Nous avons parlé des cerfs comme chaque fois. Ces cerfs qui vivaient alors autour de nous, huit à vingt-deux mâles, tous des célibataires, les biches étant plus haut avec les bichettes et les faons, formaient un clan soudé par l'entraide, dans lequel je voyais une tribu d'Indiens branchée sur l'univers. Un Grand Chef, qui s'est imposé par sa science de l'utilisation de l'espace, des caches et des passages, des herbages et des points d'eau, des heures et des saisons, et sans doute aussi par sa noblesse, par sa beauté, mène le groupe qui lui fait allégeance. Dix mois de solidarité asexuelle. Longue période de repos nécessaire aux métamorphoses successives qui transforment lentement cette confrérie de cerfs contemplatifs en machines de guerre, jusqu'à ce qu'à l'automne, sous l'effet des hormones du désir suscitées par la chimie des effluves les que biches fertiles commencent à émettre au loin, leur clan vole en éclats.
Chacun pour soi quitte alors les prés, traverse les vallons, monte vers les places de brame, ne se nourrissant plus, guerroyant seulement, se mesurant aux autres pour la possession des femelles, et c'est aussi violent que la guerre de Troie, avec Agamemnon, rapt de Briséis, colère d'Achille, défis, injures, vengeance, mort, triomphe, héros, harem. Mais la plupart du temps, ça reste une guerre symbolique, loyale, un cor à cor, ramure contre ramure, et le moins fort lâche prise de lui-même sans dégâts. Déjà la  guerre des chefs se termine avec la brève saison des amours, et les cerfs redescendent par petits groupes disloqués qui se recomposent en clans. Ils sont alors balafrés, un époi cassé, un oeil crevé, efflanqués, amaigris et souvent affamés parce qu'il neige ici parfois depuis novembre, et que l'hiver, pour se nourrir, un cerf doit beaucoup se déplacer. Hivers de famine. L'ONF ne les aide pas. C'est peu dire, m'expliquait Léo, alors que nous parlions cerfs depuis presque une heure, debout près du gunnera où il avait déposé son sac à dos, tandis que la même odeur si particulière de la neige acide et fraîche, le même entrelacs de chemins secrets, la même mélopée du vent, la même grandeur et la même solitude des montagnes nous enveloppaient tous les deux.
C'est ce matin-là que Léo m'a appris que la survie de cette espèce était menacée par l'ONF. Coupes de bois sans précédent ne tenant compte de rien, ni des zones de mises-bas ni des places de brame. Qu'est-ce qu'on veut, disait Léo, que les cerfs disparaissent pour de bon ? Ils font tout pour ça. À l'ONF, on apprend aux étudiants qu'un bon cerf est un cerf mort. »

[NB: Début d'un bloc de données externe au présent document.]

Lemma ann_assign_run target (annotation : M value) v a d g md q i :
  annotation (Interp (<[target := v]> g) md q i)
  = Ok a (Interp (<[target := v]> g) md q i) →
  <[target := v]> g !! "__annotations__" = Some (VDict d) →
  ann_assign target annotation v (Interp g md q i)
  = Ok tt (Interp (<["__annotations__" := VDict (dict_set target a d)]>
                     (<[target := v]> g)) md q i).
Proof.
  intros Ha Hd. unfold ann_assign.
  rewrite (bind_ok _ _ _ tt (Interp (<[target := v]> g) md q i)) by done.
  rewrite (bind_ok _ _ _ _ _ Ha).
  unfold annotate. simpl. by rewrite Hd.
Qed.

(** The statements that precede the lookup: lines 1 to 9. *)
Lemma prelude_run stdlib {B} (k : unit → M B) g md q i :
  supplies stdlib → annotations_ok g = true →
  (setup_annotations ;;
   store_name "__doc__" (VStr "`aicode` package.") ;;
   from_import stdlib "collections.abc" "Sequence" ;;
   from_import stdlib "importlib.metadata" "version" ;;
   from_import stdlib "typing" "LiteralString" ;;
   ann_assign "__all__" (mret (VSubscript Sequence LiteralString)) __all__ ≫= k)
    (Interp g md q i)
  = k tt (Interp (after_prelude g) md q (i ++ imported_modules)).
Proof.
  intros (Hseq & Hver & Hlit) Hok.
  pose proof (after_setup_annotations _ Hok) as Hann.
  rewrite <- after_imports_annotations in Hann.
  rewrite (bind_ok _ _ _ _ _ (setup_annotations_run g md q i)).
  rewrite (bind_ok _ _ _ tt
             (Interp (<["__doc__" := VStr "`aicode` package."]> (after_setup g))
                     md q i)) by done.
  rewrite (bind_ok _ _ _ _ _ (from_import_run stdlib _ _ _ md q i Hseq)).
  rewrite (bind_ok _ _ _ _ _ (from_import_run stdlib _ _ _ md q _ Hver)).
  rewrite (bind_ok _ _ _ _ _ (from_import_run stdlib _ _ _ md q _ Hlit)).
  rewrite (bind_ok _ _ _ _ _
             (ann_assign_run "__all__" _ __all__ _ _ _ md q _ eq_refl Hann)).
  by rewrite <- !app_assoc.
Qed.

(** The body in closed form: the state each outcome of the lookup ends in,
    on an interpreter that supplies the imports and in a namespace whose
    annotation record can be written. *)
Lemma aicode_on_run stdlib s :
  supplies stdlib → annotations_ok (globals s) = true →
  aicode_on stdlib s
  = match metadata s "aiCode" with
    | Returns x => Ok tt (Interp (after_body x (globals s)) (metadata s)
                                 (queries s ++ ["aiCode"])
                                 (imports s ++ imported_modules))
    | Raises e => Raise e (Interp (after_prelude (globals s)) (metadata s)
                                  (queries s ++ ["aiCode"])
                                  (imports s ++ imported_modules))
    end.
Proof.
  intros Hlib Hok. destruct s as [g md q i]. simpl in *.
  unfold aicode_on. rewrite (prelude_run stdlib _ g md q i Hlib Hok).
  unfold mbind at 1, M_bind, bind, version. simpl.
  destruct (md "aiCode") as [x|e]; [|done].
  apply ann_assign_run.
  - unfold load_builtin. simpl. do 2 f_equal.
    rewrite lookup_insert_ne by done. unfold after_prelude, after_imports.
    rewrite !lookup_insert_ne by done. unfold after_setup.
    destruct (g !! "__annotations__"); [done|].
    by rewrite lookup_insert_ne.
  - rewrite lookup_insert_ne by done. apply lookup_insert_eq.
Qed.

Lemma aicode_run s :
  annotations_ok (globals s) = true →
  aicode s
  = match metadata s "aiCode" with
    | Returns x => Ok tt (Interp (after_body x (globals s)) (metadata s)
                                 (queries s ++ ["aiCode"])
                                 (imports s ++ imported_modules))
    | Raises e => Raise e (Interp (after_prelude (globals s)) (metadata s)
                                  (queries s ++ ["aiCode"])
                                  (imports s ++ imported_modules))
    end.
Proof. apply aicode_on_run, supplies_3_11. Qed.

(** In a namespace that binds [__annotations__] to something other than a
    dict the body stops at line 9, before any lookup. *)
Lemma aicode_on_type_error stdlib s :
  supplies stdlib → annotations_ok (globals s) = false →
  aicode_on stdlib s
  = Raise TypeError (Interp (after_imports (globals s)) (metadata s)
                            (queries s) (imports s ++ imported_modules)).
Proof.
  intros (Hseq & Hver & Hlit) Hbad. destruct s as [g md q i]. simpl in *.
  unfold aicode_on.
  rewrite (bind_ok _ _ _ _ _ (setup_annotations_run g md q i)).
  rewrite (bind_ok _ _ _ tt
             (Interp (<["__doc__" := VStr "`aicode` package."]> (after_setup g))
                     md q i)) by done.
  rewrite (bind_ok _ _ _ _ _ (from_import_run stdlib _ _ _ md q i Hseq)).
  rewrite (bind_ok _ _ _ _ _ (from_import_run stdlib _ _ _ md q _ Hver)).
  rewrite (bind_ok _ _ _ _ _ (from_import_run stdlib _ _ _ md q _ Hlit)).
  rewrite <- !app_assoc. simpl.
  apply bind_raise. unfold ann_assign.
  rewrite (bind_ok _ _ _ tt
             (Interp (after_imports g) md q (i ++ imported_modules))) by done.
  unfold mbind, M_bind, bind, mret, M_ret, ret, annotate. simpl.
  rewrite after_imports_annotations. unfold after_setup.
  unfold annotations_ok in Hbad.
  destruct (g !! "__annotations__") as [[]|] eqn:Hg; try discriminate Hbad;
    simpl; by rewrite Hg.
Qed.

Lemma after_imports_all g : after_imports g !! "__all__" = Some __all__.
Proof. apply lookup_insert_eq. Qed.

Lemma after_prelude_all g : after_prelude g !! "__all__" = Some __all__.
Proof.
  unfold after_prelude. rewrite lookup_insert_ne by done.
  apply after_imports_all.
Qed.

Lemma after_body_all x g : after_body x g !! "__all__" = Some __all__.
Proof.
  unfold after_body. rewrite !lookup_insert_ne by done.
  apply after_prelude_all.
Qed.

Lemma after_body_version x g : after_body x g !! "__version__" = Some x.
Proof.
  unfold after_body. rewrite lookup_insert_ne by done. apply lookup_insert_eq.
Qed.

Lemma after_imports_other g n :
  n ∉ module_names → after_imports g !! n = g !! n.
Proof.
  intros Hn. unfold after_imports.
  rewrite !lookup_insert_ne by (intros <-; apply Hn; in_names).
  unfold after_setup. destruct (g !! "__annotations__"); [done|].
  rewrite lookup_insert_ne; [done|]. intros <-. apply Hn. in_names.
Qed.

Lemma after_prelude_version g :
  after_prelude g !! "__version__" = g !! "__version__".
Proof.
  unfold after_prelude, after_imports. rewrite !lookup_insert_ne by done.
  unfold after_setup. destruct (g !! "__annotations__"); [done|].
  by rewrite lookup_insert_ne.
Qed.

Lemma after_imports_version_name g :
  after_imports g !! "version" = Some (VAttr "importlib.metadata" "version").
Proof.
  unfold after_imports. rewrite !lookup_insert_ne by done.
  apply lookup_insert_eq.
Qed.

(** Every run of the body ends in one of three states. *)
Lemma aicode_final s :
  globals (final (aicode s)) = after_imports (globals s) ∨
  globals (final (aicode s)) = after_prelude (globals s) ∨
  ∃ x, globals (final (aicode s)) = after_body x (globals s).
Proof.
  destruct (annotations_ok (globals s)) eqn:Hok.
  - rewrite (aicode_run s Hok). destruct (metadata s "aiCode") as [x|e]; eauto.
  - unfold aicode. rewrite (aicode_on_type_error _ s supplies_3_11 Hok). eauto.
Qed.

Lemma aicode_all s :
  globals (final (aicode s)) !! "__all__" = Some __all__.
Proof.
  destruct (aicode_final s) as [-> | [-> | [x ->]]];
    auto using after_imports_all, after_prelude_all, after_body_all.
Qed.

« Disparaître en restant là. Incognito. Se faire invisible pour voir l'invisible. Guetter des apparitions. Découvrir un clan, ses figures de légendes. »

« Je notais les « fumées » comme on appelle les excréments noirs et luisants, perlés, que jettent les cerfs et qui varient avec l'âge et la saison, et j'apprenais le vocabulaire qui les décrit, aiguillonnées, déliées, dorées, en bousard, en chapelet, en plateau, entées, en torches, formées, nouées, ridées, vaines. Je repérais l'emplacement des excréments des autres animaux qui sont des pancartes, des drapeaux, des blasons dont les odeurs sont des états d'âme, des billets doux, des rendez-vous, ou des défis, des intimidations. J'observais tout. J'enregistrais la nature du sol. Silencieux ou bruyant quand je m'approcherais ? Je vérifiais le sens du vent et sa dominante.
On dit qu'on ne peut pas rester inaperçu au niveau olfactif, même en mirador, même en cabane d'affût tressée de fougères, et encore moins à peine enrobé d'un filet à larges déchirures. Qu'il faut utiliser la même vieille paire de bottes, le même T-shirt, le même pull, rangés dans un tiroir tapissé d'aiguilles de sapin. On dit que, quoi qu'on fasse, on restera un être humain. Qu'il faut savoir venir, revenir, se faire tolérer. Nils m'a toujours dit que lui, il pouvait faire son bois, tronçonner, sans les faire fuir. Si on ne s'occupe pas d'eux, ils ne s'occupent pas de vous. Mes longs préparatifs le faisaient sourire, peut-être d'envie malgré tout. Parce que, n'empêche, ça sentait le départ autour de moi, la terre inconnue, la découverte. »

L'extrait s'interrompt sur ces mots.